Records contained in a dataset
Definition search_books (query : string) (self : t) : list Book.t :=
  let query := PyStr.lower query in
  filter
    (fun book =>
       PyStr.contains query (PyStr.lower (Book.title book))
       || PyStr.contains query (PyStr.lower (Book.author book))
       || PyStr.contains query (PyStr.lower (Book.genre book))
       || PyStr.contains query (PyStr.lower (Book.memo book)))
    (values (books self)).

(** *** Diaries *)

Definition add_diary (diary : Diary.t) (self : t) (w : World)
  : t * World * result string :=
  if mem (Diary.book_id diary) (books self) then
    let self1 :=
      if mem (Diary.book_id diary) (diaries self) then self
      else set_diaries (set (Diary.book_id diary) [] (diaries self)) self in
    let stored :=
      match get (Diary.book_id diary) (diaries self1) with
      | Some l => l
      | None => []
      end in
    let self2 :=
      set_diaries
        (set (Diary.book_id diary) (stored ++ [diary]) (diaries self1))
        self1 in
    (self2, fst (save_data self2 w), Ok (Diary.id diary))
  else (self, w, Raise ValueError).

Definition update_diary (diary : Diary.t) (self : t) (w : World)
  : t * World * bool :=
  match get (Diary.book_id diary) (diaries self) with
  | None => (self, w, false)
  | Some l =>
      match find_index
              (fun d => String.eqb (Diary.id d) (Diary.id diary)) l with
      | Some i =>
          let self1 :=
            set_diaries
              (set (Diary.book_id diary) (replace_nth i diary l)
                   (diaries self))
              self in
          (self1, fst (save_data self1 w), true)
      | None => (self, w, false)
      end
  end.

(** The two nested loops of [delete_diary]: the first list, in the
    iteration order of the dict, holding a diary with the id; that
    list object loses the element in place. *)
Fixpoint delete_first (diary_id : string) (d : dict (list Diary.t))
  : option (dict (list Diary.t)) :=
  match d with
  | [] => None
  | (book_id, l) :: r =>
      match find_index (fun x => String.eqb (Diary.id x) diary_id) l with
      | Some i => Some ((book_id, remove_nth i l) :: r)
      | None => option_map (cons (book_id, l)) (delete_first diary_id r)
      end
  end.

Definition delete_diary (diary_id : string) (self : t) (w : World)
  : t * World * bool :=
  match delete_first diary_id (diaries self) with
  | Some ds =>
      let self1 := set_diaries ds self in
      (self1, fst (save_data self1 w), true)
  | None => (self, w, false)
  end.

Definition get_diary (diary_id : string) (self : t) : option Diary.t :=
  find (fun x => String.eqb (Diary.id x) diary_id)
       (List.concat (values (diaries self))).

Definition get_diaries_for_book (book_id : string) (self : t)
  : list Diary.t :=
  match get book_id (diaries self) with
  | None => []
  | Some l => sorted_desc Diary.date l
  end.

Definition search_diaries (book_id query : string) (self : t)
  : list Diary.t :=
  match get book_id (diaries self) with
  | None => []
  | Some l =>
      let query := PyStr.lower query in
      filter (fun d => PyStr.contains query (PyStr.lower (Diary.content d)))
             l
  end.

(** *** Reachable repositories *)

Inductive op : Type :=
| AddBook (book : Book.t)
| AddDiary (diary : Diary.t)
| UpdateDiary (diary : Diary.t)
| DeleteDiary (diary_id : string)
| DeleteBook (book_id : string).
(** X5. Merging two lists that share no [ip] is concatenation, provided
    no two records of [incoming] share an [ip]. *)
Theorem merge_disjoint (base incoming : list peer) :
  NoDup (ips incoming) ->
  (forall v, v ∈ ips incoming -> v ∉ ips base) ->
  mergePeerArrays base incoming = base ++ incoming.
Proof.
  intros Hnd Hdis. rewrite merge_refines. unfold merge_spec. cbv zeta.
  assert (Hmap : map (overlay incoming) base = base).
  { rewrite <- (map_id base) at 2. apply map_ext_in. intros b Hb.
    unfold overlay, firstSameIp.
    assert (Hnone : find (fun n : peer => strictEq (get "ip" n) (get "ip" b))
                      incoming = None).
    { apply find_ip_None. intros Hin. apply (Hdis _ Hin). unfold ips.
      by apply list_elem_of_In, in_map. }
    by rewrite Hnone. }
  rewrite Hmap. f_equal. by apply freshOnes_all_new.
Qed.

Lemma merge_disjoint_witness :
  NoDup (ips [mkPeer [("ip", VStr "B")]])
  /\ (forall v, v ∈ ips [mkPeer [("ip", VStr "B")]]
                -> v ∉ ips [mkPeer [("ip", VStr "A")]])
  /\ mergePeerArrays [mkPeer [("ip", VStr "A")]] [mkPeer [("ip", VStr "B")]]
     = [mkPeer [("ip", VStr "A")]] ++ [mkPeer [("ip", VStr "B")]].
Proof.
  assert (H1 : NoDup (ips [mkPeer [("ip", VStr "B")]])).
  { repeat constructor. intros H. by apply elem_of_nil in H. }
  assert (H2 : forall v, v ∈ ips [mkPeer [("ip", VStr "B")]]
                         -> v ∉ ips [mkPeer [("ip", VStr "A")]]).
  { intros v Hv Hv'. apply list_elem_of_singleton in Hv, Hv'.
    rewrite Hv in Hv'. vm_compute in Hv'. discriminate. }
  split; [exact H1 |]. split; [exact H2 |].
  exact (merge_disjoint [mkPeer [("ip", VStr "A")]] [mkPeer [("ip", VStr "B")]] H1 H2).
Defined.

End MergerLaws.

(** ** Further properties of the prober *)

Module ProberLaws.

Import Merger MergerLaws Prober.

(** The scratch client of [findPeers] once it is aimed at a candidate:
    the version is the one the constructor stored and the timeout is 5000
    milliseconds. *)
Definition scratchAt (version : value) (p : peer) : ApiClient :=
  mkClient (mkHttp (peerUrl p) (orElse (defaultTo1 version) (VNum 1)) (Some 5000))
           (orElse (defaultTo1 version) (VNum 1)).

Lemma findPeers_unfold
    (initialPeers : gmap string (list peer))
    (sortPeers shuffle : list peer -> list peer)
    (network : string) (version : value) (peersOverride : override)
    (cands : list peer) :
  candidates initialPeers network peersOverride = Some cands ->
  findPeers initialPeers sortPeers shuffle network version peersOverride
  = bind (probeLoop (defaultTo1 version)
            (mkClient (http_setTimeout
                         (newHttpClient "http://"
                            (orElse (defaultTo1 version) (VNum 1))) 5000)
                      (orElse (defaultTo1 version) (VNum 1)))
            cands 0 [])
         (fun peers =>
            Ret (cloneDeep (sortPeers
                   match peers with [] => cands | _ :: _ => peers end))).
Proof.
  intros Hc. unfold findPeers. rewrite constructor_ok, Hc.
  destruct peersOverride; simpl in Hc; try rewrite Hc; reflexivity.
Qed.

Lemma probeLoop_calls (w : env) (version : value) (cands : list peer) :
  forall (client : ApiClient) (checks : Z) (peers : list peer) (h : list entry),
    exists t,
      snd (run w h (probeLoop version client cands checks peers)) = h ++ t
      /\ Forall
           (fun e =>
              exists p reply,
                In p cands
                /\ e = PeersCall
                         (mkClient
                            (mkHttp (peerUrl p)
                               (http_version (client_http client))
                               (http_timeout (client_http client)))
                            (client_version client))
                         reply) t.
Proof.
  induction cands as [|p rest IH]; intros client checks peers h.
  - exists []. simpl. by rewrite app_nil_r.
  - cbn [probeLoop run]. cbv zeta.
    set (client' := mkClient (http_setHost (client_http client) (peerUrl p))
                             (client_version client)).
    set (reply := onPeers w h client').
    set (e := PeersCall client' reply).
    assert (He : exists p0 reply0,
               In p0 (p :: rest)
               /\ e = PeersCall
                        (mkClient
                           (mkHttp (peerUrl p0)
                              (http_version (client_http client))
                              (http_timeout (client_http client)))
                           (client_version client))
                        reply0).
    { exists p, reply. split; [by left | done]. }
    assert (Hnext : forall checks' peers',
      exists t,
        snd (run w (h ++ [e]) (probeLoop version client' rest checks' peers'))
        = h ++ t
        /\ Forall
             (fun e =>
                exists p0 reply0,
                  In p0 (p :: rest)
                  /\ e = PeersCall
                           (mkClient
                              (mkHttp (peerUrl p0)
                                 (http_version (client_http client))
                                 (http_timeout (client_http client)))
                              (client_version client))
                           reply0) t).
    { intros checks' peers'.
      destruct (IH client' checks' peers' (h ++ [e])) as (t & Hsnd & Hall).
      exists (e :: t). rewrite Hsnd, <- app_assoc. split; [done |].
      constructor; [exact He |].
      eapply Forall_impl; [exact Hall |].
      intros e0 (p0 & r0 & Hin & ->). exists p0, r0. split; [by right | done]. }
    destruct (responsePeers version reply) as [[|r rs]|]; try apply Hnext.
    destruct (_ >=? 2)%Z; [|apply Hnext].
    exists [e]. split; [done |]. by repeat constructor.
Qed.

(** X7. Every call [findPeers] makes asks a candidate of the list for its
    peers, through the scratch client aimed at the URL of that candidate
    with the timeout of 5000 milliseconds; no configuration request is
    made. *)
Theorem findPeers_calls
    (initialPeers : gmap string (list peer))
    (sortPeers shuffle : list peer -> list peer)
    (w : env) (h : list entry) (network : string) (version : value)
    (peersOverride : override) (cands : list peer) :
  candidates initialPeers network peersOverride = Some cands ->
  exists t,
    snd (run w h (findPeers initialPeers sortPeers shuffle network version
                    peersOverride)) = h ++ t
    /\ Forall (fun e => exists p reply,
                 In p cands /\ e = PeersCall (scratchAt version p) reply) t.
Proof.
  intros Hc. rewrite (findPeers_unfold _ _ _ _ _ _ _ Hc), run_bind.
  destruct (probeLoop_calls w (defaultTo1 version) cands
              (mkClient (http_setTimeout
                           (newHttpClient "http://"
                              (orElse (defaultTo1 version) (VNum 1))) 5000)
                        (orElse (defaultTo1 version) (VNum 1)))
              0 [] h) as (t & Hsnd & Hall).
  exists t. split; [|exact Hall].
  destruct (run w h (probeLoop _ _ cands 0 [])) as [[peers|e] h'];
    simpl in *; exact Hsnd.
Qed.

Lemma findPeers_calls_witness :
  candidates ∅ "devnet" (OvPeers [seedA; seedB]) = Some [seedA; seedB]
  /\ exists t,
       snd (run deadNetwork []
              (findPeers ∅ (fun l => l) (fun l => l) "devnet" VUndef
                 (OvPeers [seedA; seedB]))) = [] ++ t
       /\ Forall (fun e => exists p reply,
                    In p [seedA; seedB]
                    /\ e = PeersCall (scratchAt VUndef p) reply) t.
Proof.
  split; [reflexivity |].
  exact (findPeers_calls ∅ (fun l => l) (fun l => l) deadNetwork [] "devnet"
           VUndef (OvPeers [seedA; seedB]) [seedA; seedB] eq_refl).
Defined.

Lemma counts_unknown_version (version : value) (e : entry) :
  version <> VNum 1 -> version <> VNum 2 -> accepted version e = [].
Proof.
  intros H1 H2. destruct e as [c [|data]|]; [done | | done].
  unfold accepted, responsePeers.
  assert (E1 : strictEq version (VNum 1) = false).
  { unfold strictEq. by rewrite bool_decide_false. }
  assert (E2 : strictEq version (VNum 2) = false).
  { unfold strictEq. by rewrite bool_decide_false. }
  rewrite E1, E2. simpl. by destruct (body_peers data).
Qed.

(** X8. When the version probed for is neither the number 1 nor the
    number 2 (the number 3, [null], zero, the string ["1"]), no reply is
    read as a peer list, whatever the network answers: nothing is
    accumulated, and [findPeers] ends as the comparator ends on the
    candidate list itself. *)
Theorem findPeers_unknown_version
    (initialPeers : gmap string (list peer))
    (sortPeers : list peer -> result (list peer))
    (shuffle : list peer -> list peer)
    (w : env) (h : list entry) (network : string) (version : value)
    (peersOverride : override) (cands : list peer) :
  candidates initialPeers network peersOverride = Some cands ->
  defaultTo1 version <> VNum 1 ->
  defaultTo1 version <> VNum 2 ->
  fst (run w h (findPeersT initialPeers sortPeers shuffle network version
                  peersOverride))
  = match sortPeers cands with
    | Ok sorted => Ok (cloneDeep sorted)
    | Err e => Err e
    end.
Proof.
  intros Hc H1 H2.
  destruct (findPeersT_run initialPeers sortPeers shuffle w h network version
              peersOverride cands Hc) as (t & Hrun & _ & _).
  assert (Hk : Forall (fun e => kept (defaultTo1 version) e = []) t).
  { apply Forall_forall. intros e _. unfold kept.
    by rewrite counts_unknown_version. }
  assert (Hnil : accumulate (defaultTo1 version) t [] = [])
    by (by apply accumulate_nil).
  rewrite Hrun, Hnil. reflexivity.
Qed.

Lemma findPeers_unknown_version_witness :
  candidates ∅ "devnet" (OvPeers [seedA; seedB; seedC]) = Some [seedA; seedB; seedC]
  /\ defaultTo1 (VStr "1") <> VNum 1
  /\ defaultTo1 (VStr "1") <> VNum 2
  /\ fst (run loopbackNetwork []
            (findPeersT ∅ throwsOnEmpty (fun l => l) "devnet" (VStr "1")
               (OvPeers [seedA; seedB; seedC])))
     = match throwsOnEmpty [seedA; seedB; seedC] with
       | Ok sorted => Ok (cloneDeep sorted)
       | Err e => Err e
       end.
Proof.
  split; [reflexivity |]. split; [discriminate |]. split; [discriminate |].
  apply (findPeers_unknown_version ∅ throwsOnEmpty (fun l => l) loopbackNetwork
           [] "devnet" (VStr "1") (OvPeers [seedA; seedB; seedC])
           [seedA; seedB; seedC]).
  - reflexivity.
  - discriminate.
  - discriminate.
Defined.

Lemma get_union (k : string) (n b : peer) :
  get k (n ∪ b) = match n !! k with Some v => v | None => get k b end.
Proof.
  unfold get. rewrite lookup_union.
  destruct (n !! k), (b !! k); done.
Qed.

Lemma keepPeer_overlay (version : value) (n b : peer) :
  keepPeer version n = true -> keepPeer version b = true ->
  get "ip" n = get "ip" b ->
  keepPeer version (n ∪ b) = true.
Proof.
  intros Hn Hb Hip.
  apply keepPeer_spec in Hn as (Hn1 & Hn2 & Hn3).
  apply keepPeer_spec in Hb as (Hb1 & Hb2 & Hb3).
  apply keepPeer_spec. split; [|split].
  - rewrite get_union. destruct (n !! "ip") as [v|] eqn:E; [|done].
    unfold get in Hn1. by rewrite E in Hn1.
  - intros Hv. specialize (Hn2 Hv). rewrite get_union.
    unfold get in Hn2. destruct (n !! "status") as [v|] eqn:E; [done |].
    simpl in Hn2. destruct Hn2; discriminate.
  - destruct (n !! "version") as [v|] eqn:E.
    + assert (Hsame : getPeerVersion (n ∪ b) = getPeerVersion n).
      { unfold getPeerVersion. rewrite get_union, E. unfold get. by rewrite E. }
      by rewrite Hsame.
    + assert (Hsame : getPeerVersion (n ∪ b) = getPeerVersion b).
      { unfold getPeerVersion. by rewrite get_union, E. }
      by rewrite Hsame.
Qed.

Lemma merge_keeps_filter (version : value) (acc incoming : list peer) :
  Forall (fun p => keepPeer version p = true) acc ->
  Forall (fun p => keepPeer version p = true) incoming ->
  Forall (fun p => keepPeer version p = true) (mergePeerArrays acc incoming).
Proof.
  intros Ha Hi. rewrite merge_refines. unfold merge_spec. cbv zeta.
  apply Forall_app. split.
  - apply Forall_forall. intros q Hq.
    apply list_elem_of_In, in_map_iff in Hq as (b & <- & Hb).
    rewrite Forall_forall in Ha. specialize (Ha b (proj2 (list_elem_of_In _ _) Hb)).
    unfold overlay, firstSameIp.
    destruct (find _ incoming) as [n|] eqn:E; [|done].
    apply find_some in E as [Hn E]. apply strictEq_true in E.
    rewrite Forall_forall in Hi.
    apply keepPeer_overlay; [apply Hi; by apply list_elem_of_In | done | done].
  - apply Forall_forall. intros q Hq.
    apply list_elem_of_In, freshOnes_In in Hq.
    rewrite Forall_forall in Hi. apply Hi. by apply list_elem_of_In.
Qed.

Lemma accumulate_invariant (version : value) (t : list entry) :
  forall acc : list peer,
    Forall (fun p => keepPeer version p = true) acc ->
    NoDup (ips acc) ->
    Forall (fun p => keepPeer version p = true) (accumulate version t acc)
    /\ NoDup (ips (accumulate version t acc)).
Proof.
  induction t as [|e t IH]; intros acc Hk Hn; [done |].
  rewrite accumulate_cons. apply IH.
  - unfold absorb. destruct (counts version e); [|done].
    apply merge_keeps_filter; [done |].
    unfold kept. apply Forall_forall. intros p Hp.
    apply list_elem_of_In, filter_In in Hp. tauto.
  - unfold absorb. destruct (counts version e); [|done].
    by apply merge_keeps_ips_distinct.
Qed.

* **WHAT IS NEEDED**: The word is "dict". Copy every line above where it appears.

* **OUTPUT FOR THIS EXERCISE**:
    iteration order of the dict, holding a diary with the id; that
Fixpoint delete_first (diary_id : string) (d : dict (list Diary.t))
  : option (dict (list Diary.t)) :=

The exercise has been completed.